「アーケオVSエムバク」
ストリングとの戦いの次の日の朝。アーケオはマシュロと朝食をとっていた。目玉焼きとベーコン。彼女と過ごす静かな朝は彼にとってかけがえのないものだ。
「今日の試合は十二時からですね」
「そっか。じゃあそれまでストレッチと軽い運動だね」
アーケオの試合までどう過ごすかを考えていた。昨日は勝てたとはいえ、今日はわからない。
「ご健闘をお祈りしております」
「任せてよ」
アーケオは笑みを浮かべた後、目玉焼きを頬張った。
試合の時間になって、闘技場に入る前から既に観客の声が聞こえてくる。
「行ってらっしゃいませ」
「いってくるよ」
マシュロに見送られて、アーケオは闘技場に入った。
二回戦の相手は弓を持った長髪と顎髭が特徴的な小柄の男だった。野性味漂うその風貌にアーケオは緊張感を覚えた。
「アーケオ選手VSエムバク選手! 試合開始!」
ゴングとともにエムバクが弓を構え始めた。
「先手必勝!」
エムバクが弓を目にも止まらない速さで矢を飛ばして来た。それもただ早いだけではない。多いのだ。よく見ると彼の手が青く光っている。おそらくマナを送り込んでいるのだ。
「マナを込め続ける限り、無限に打てるってわけか」
「そう。これが俺の魔法だ」
アーケオは矢を躱して、エムバクと距離を詰めた。捌けるものは捌いて、無理なものは避けた。
矢の相手はヤマトの大江戸厳世との戦いで経験済みだった為、ある程度対応は出来たのだ。

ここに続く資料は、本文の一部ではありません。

(* ===== verification/NodeLaws.v ===== *)
(** * NodeLaws: the share store and the reconstruction budget

    What the critical sections of [NodeState] and [Node] keep: every retained
    share is a well-formed share of a configured operator and, once a plan is
    adopted, of that plan; the first share of an operator for a sub-batch
    stays; the number of retained shares is bounded; the attempts spent never
    exceed the budget. *)

From S2P Require Import Prelude Order GoStrings Sha256 Messages Acs SlotAcs SlotLaws Merge Kyber Prf Btd Batch BatchLaws Wire NodeState Provider Node.

Section NodeLaws.
Context `{Suite}.

(** What a generated configuration satisfies: distinct operators 0..N-1, this
  node among them, positive limits, and the cluster parameters of the
  encryption layer. *)
Record config_ok (cfg : NodeConfig) : Prop := {
  ids_NoDup : NoDup (nodeIDs cfg);
  ids_range : forall i, i ∈ nodeIDs cfg -> 0 <= i < cfg_N cfg;
  ids_word : cfg_N cfg <= 2 ^ 32;
  self_listed : self_ID cfg ∈ nodeIDs cfg;
  secret_own : sk_OperatorID (secret cfg) = self_ID cfg;
  bmax_pos : 0 <= cfg_BMax cfg;
  attempts_pos : 1 <= MaxCombineAttemptsPerSubBatch cfg;
  cluster_N : btd_N (cl_btd (cluster cfg)) = cfg_N cfg;
  cluster_T : btd_T (cl_btd (cluster cfg)) = cfg_Threshold cfg
}.

Context (cfg : NodeConfig) (Hcfg : config_ok cfg).

Lemma size_peers : zsize (peers cfg) <= cfg_N cfg.
Proof.
  assert (0 <= cfg_N cfg) by (pose proof (ids_range _ Hcfg _ (self_listed _ Hcfg)); lia).
  unfold peers. rewrite size_list_to_set by apply (ids_NoDup _ Hcfg).
  assert (length (nodeIDs cfg) <= length (seqZ 0 (cfg_N cfg)))%nat as Hl; [|rewrite length_seqZ in Hl; lia].
  apply submseteq_length, NoDup_submseteq; [apply (ids_NoDup _ Hcfg)|].
  intros i Hi%(ids_range _ Hcfg). apply elem_of_seqZ. lia.
Qed.

Lemma configured_listed op :
  configuredOperator cfg op = true -> op < 2 ^ 32 -> 0 <= op /\ op ∈ nodeIDs cfg.
Proof.
  unfold configuredOperator, peers. rewrite andb_true_iff, bool_decide_eq_true, elem_of_list_to_set.
  intros [Hin Hneg] Hlt. rewrite u64_small in Hin by lia. split; [lia|done].
Qed.

(** ** Well-formed stores *)

Record retained_ok (limit op : Z) (batchID : bytes) (sub : Z) (r : retainedShare) : Prop := {
  ro_sub : 0 <= sub < limit;
  ro_operator : d_OperatorID (ret_value r) = op;
  ro_subID : d_SubBatchID (ret_value r) = sub;
  ro_batch : d_BatchID (ret_value r) = batchID;
  ro_share : exists share, d_Share (ret_value r) = Some share /\ pub_I share = op /\
    MarshalPoint (pub_V share) = Ok (ret_encoded r)
}.

Record operator_ok (limit op : Z) (c : operatorShareCandidates) : Prop := {
  oo_listed : 0 <= op /\ op ∈ nodeIDs cfg;
  oo_set : oc_batchSet c = true;
  oo_shares : forall sub r, oc_shares c !! sub = Some r -> retained_ok limit op (oc_batchID c) sub r
}.

Definition store_ok (limit : Z) (store : gmap Z operatorShareCandidates) : Prop :=
  map_Forall (operator_ok limit) store.

(** The operators whose shares belong to a plan. *)
Definition for_plan (plan : BatchPlan) (store : gmap Z operatorShareCandidates) : Prop :=
  store_ok (zlen (SubBatches plan)) store /\ map_Forall (fun _ c => oc_batchID c = plan_BatchID plan) store.

(** A share that passed the checks of [addShare] before the lock. *)
Record checked (d : DecryptionShare) (encoded : bytes) : Prop := {
  ck_listed : 0 <= d_OperatorID d /\ d_OperatorID d ∈ nodeIDs cfg;
  ck_sub : 0 <= d_SubBatchID d < cfg_BMax cfg;
  ck_share : exists share, d_Share d = Some share /\ pub_I share = d_OperatorID d /\
    MarshalPoint (pub_V share) = Ok encoded
}.

(** ** Counting *)

Lemma shares_size limit op c : 0 <= limit -> operator_ok limit op c -> zsize (oc_shares c) <= limit.
Proof.
  intros Hl [_ _ Hs].
  assert (dom (oc_shares c) ⊆ list_to_set (seqZ 0 limit)) as Hsub.
  { intros sub [r Hr]%elem_of_dom. apply elem_of_list_to_set, elem_of_seqZ. destruct (Hs _ _ Hr). lia. }
  apply subseteq_size in Hsub. rewrite size_dom in Hsub.
  rewrite size_list_to_set, length_seqZ in Hsub by apply NoDup_seqZ. lia.
Qed.

Lemma count_size (store : gmap Z operatorShareCandidates) k :
  map_Forall (fun _ c => zsize (oc_shares c) <= k) store ->
  0 <= retainedShareCountLocked store <= zsize store * k.
Proof.
  unfold retainedShareCountLocked. induction store as [|op c store Hop IH] using map_ind.
  - intros _. rewrite map_fold_empty, map_size_empty. lia.
  - intros [Hc Hs]%map_Forall_insert; [|done]. rewrite map_fold_insert_L, map_size_insert_None by (done || lia).
    specialize (IH Hs). lia.
Qed.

距離を詰めるとエムバクが懐からナイフを取り出した。刃同士がぶつかり合い、火花が激しく散り始めた。
「なかなか、やるな」
「あなたも中々のナイフ裁きですね」
そう言いながら、アーケオはムンバクを押し切った。エムバクのナイフ術は見事なものだったが、マシュロには及ばないと思ったからだ。
エムバクが距離をとって、再び、弓を構えた。アーケオは迫るくる矢の嵐を躱した。アーケオは剣に力を込めた。
「勇者の斬撃!」
無数の飛んでくる矢に黄金に輝く斬撃で対応した。矢が次々と破壊されて、エムバクが間一髪で避けていた。エムバクが態勢を崩した隙にアーケオは距離を詰めた。
再び刃を重ねた際にエムバクが弓をない事に気がついた。すると後ろから何かの気配を感じた。弓が凄まじい速度で回転しながらアーケオに向かって来ているのだ。
「まさか斬撃の勢いに紛れて」
「ご名答」
アーケオは弓をかわすためにエムバクから距離をとった。紙一重で彼の攻撃を避けて、間合いを取った。弓を取ったエムバクがそのまま、弓を構えた。
「俺の勝ちだ」
「いいや」
アーケオは最後の賭けに出た。
「勇者の斬撃!」
アーケオはエムバクめがけて斬撃を打ち込んだ。しかし、斬撃は躱されて、立っていた近くの地面に斬撃を打ち込んだ。辺りが粉塵に包まれた。アーケオは目を閉じて、意識を集中させる。斬撃が決まらなかったのは辛いが、これはこれで別の手が彼にはある。
「粉塵で目をくらませたつもりか!」
エムバクが再び、矢を放ち始めた。矢の群れが右から迫ってくる。おそらく円を描くように打っているのだ。観客の動揺する声。粉塵が風で流れる音。何かの動く音。アーケオは捉えた。
「一閃!」
アーケオはエムバクの存在を捉えて、剣を抜いた。
「ぐはっ!」
粉塵の中、勇者の剣がエムバクの腹部を見事に斬りつけた。砂煙が晴れて、観客の前に立っているアーケオと地に伏せたエムバクの姿が露わになった。
「勝者! アーケオ選手!」
観客席から大勢の叫び声が湧き上がった。
「今回は少し肝を冷やしたな」
アーケオは額の汗をぬぐいながら、担架で運ばれるエムバクを見送った。